After the tour, we returned to the boat. We were to carry on to Aswan, where we would spend the last two days of our cruise. I was already regretting not choosing the longer cruise option, as I had completely fallen in love with this river, and the amazing sights near its banks.
Aswan is a large city, expanded in modern times and boasting a population approaching 300,000. I had not travelled to Egypt to see large cities. I had come from one of the largest, London, and sought peace and antiquity. There was little of that to be found in this bustling terminus of riverboats, tourists, and crowded markets. However, there were two good reasons to travel here; Elephantine Island, and The Temple of Philae, and we were going to see them both. It was an early start the next morning, for the drive of over sixty miles down to the islands at Philae. On arrival, a serene trip on a small felucca would take our small group to one of the two islands. The Temple buildings had been threatened with flooding after the Aswan Dam was built, and because of this, the temple was moved stone by stone, to its present location.
I remember how peaceful it felt, arriving on the sailing boat, and touring the restored buildings with such a small group. On the return trip to Aswan, we stopped at an ancient quarry, where we could see rejected monoliths and carved statues still partly in the rock they had been carved from. If they cracked, or were damaged during carving, they were simply left in place. That night on the boat, they hosted the ‘theme’ party. We attended, but I have to tell you that we did not really enter into the full spirit of it, as we declined to dress in ancient Egyptian style clothing.

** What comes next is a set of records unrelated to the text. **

(** * Shallow embedding of the OMR core of exam-grading (run_omr.py)

    Intensities, thresholds and coordinates are Python floats in the source;
    they are modelled here as exact rationals [Q].  Dictionaries are modelled
    as association lists with Python's insertion-order semantics. *)

From Stdlib Require Import QArith Qminmax Qround ZArith List String Ascii
  Sorted Permutation Lia Lqa Bool.
Import ListNotations.
Open Scope Q_scope.

(** ** Configuration constants (run_omr.py, top of module) *)

Definition MIN_JUMP : Q := 25.
Definition THRESHOLD_CIRCLE : Q := 6 # 10.
Definition ANCHOR_RADIUS : Q := 10.
Definition ANCHOR_DISTANCE : Q := 30.
Definition GLOBAL_THRESHOLD : Q := 210.

(** Strict comparison on [Q] as a boolean, i.e. Python's [<] on floats. *)
Definition Qltb (a b : Q) : bool := negb (Qle_bool b a).

(** Python's builtin [min(a, b)]: the first argument unless the second is
    strictly smaller. *)
Definition py_min (a b : Q) : Q := if Qltb b a then b else a.

(** ** Python's [sorted] on a list of floats (a stable ascending sort). *)

Fixpoint insert_q (x : Q) (l : list Q) : list Q :=
  match l with
  | [] => [x]
  | y :: t => if Qle_bool x y then x :: y :: t else y :: insert_q x t
  end.

Fixpoint sorted_q (l : list Q) : list Q :=
  match l with
  | [] => []
  | x :: t => insert_q x (sorted_q t)
  end.

Fixpoint sum_q (l : list Q) : Q :=
  match l with
  | [] => 0
  | x :: t => x + sum_q t
  end.

(** [np.mean]. *)
Definition np_mean (l : list Q) : Q := sum_q l / inject_Z (Z.of_nat (List.length l)).

(** ** calculate_threshold *)

(** The loop [for i in range(1, n)] of [calculate_threshold], over the sorted
    values [prev :: rest], threading [max_gap] and [threshold]. *)
Fixpoint gap_scan (prev : Q) (rest : list Q) (max_gap threshold : Q) : Q * Q :=
  match rest with
  | [] => (max_gap, threshold)
  | x :: t =>
      let gap := x - prev in
      if Qltb MIN_JUMP gap && Qltb max_gap gap
      then gap_scan x t gap ((x + prev) / 2)
      else gap_scan x t max_gap threshold
  end.

Definition calculate_threshold (values : list Q) : Q :=
  match values with
  | [] => py_min 200 GLOBAL_THRESHOLD
  | _ =>
      let sorted_values := sorted_q values in
      let '(max_gap, threshold) :=
        match sorted_values with
        | [] => (0, py_min 200 GLOBAL_THRESHOLD)
        | v0 :: vs => gap_scan v0 vs 0 (py_min 200 GLOBAL_THRESHOLD)
        end in
      let threshold :=
        if Qeq_bool max_gap 0 then np_mean sorted_values else threshold in
      py_min threshold GLOBAL_THRESHOLD
  end.

(** Consecutive pairs [(sorted_values[i-1], sorted_values[i])]. *)
Fixpoint consecutive_pairs (l : list Q) : list (Q * Q) :=
  match l with
  | a :: ((b :: _) as t) => (a, b) :: consecutive_pairs t
  | _ => []
  end.


(** ** point_to_pixel *)

(** Python's [int(x)] on a float: truncation toward zero. *)
Definition py_int (x : Q) : Z := Z.quot (Qnum x) (Zpos (Qden x)).

Definition point_to_pixel (point_value dpi : Q) : Z :=
  py_int (point_value * dpi / (7227 # 100)).

(** ** Bubble classification (process_single_image, create_overlay_with_marks) *)

(** [is_marked = (value < threshold and value < GLOBAL_THRESHOLD)] *)
Definition is_marked (value threshold : Q) : bool :=
  Qltb value threshold && Qltb value GLOBAL_THRESHOLD.

(** ** Python string helpers *)

Fixpoint py_contains (c : ascii) (s : string) : bool :=
  match s with
  | EmptyString => false
  | String a s' => Ascii.eqb a c || py_contains c s'
  end.

Fixpoint py_split_aux (sep : ascii) (s : string) (cur : list ascii) : list string :=
  match s with
  | EmptyString => [string_of_list_ascii (rev cur)]
  | String a s' =>
      if Ascii.eqb a sep
      then string_of_list_ascii (rev cur) :: py_split_aux sep s' []
      else py_split_aux sep s' (a :: cur)
  end.

(** [s.split(sep)] for a one-character separator. *)
Definition py_split (sep : ascii) (s : string) : list string := py_split_aux sep s [].

(** [l[i]]: [None] stands for the [IndexError] Python raises. *)
Definition py_index (l : list string) (i : nat) : option string := nth_error l i.

Definition digit_of_ascii (a : ascii) : option Z :=
  let n := nat_of_ascii a in
  if (48 <=? n)%nat && (n <=? 57)%nat then Some (Z.of_nat (n - 48)) else None.

Fixpoint parse_digits (s : string) (acc : Z) : option Z :=
  match s with
  | EmptyString => Some acc
  | String a s' =>
      match digit_of_ascii a with
      | Some d => parse_digits s' (10 * acc + d)%Z
      | None => None
      end
  end.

The next morning heralded our last night on board. We were taken across to Elephantine Island by boat, where we decided to take the steep trip to the Aga Khan mausoleum. Unwisely, as it turned out, we agreed to pay a small fee to both go on the same camel. Jammed into a double saddle, with a hard wooden surround, we later suffered badly from being rocked back and forth for a considerable time on the back of this unfortunate animal. Days later, we still had extensive bruising from the pressure of the uncomfortable saddle. Later that evening, we ventured into the nearest market to the riverside. Aswan is known for fine quality cotton products, and we purchased a tablecloth and napkin set, with the minimum of haggling on that occasion. We watched the sun set behind Elephantine Island, with riverboats and feluccas silhouetted on the water. It was magnificent indeed.
Our last night on the boat was something of an anti-climax though, as we were aching and tired from a long day, and went to bed early.
The next day, we packed after breakfast, and went to the small reception area, to settle our room bill. Despite all the extra teas and coffees, numerous beers, and some wine with dinner, our total for the whole cruise was less than £40, around £8 a day. I even got them to check it, as I thought it was not enough. They obviously thought I was complaining, and presented a meticulous drink-by-drink account. When I told them I thought it was too low, they just smiled. It must have seemed a lot of money to them. I added the difference, to make it the equivalent of £50, and considered it to be money well spent, including gratuities. We left the boat reluctantly, and I gazed enviously at the other river cruisers, still conveying tourists. The return trip by coach took just under four hours, including a short lunch break in a rather dubious roadside cafe. The distance from Luxor to Aswan was about 110 miles. It had taken four days on board, less than four hours by road.
Back at the Hilton, we were surprised to get the same room we had left earlier that week. We still had a few days of our holiday left, including the much-anticipated trip to Abu Simbel.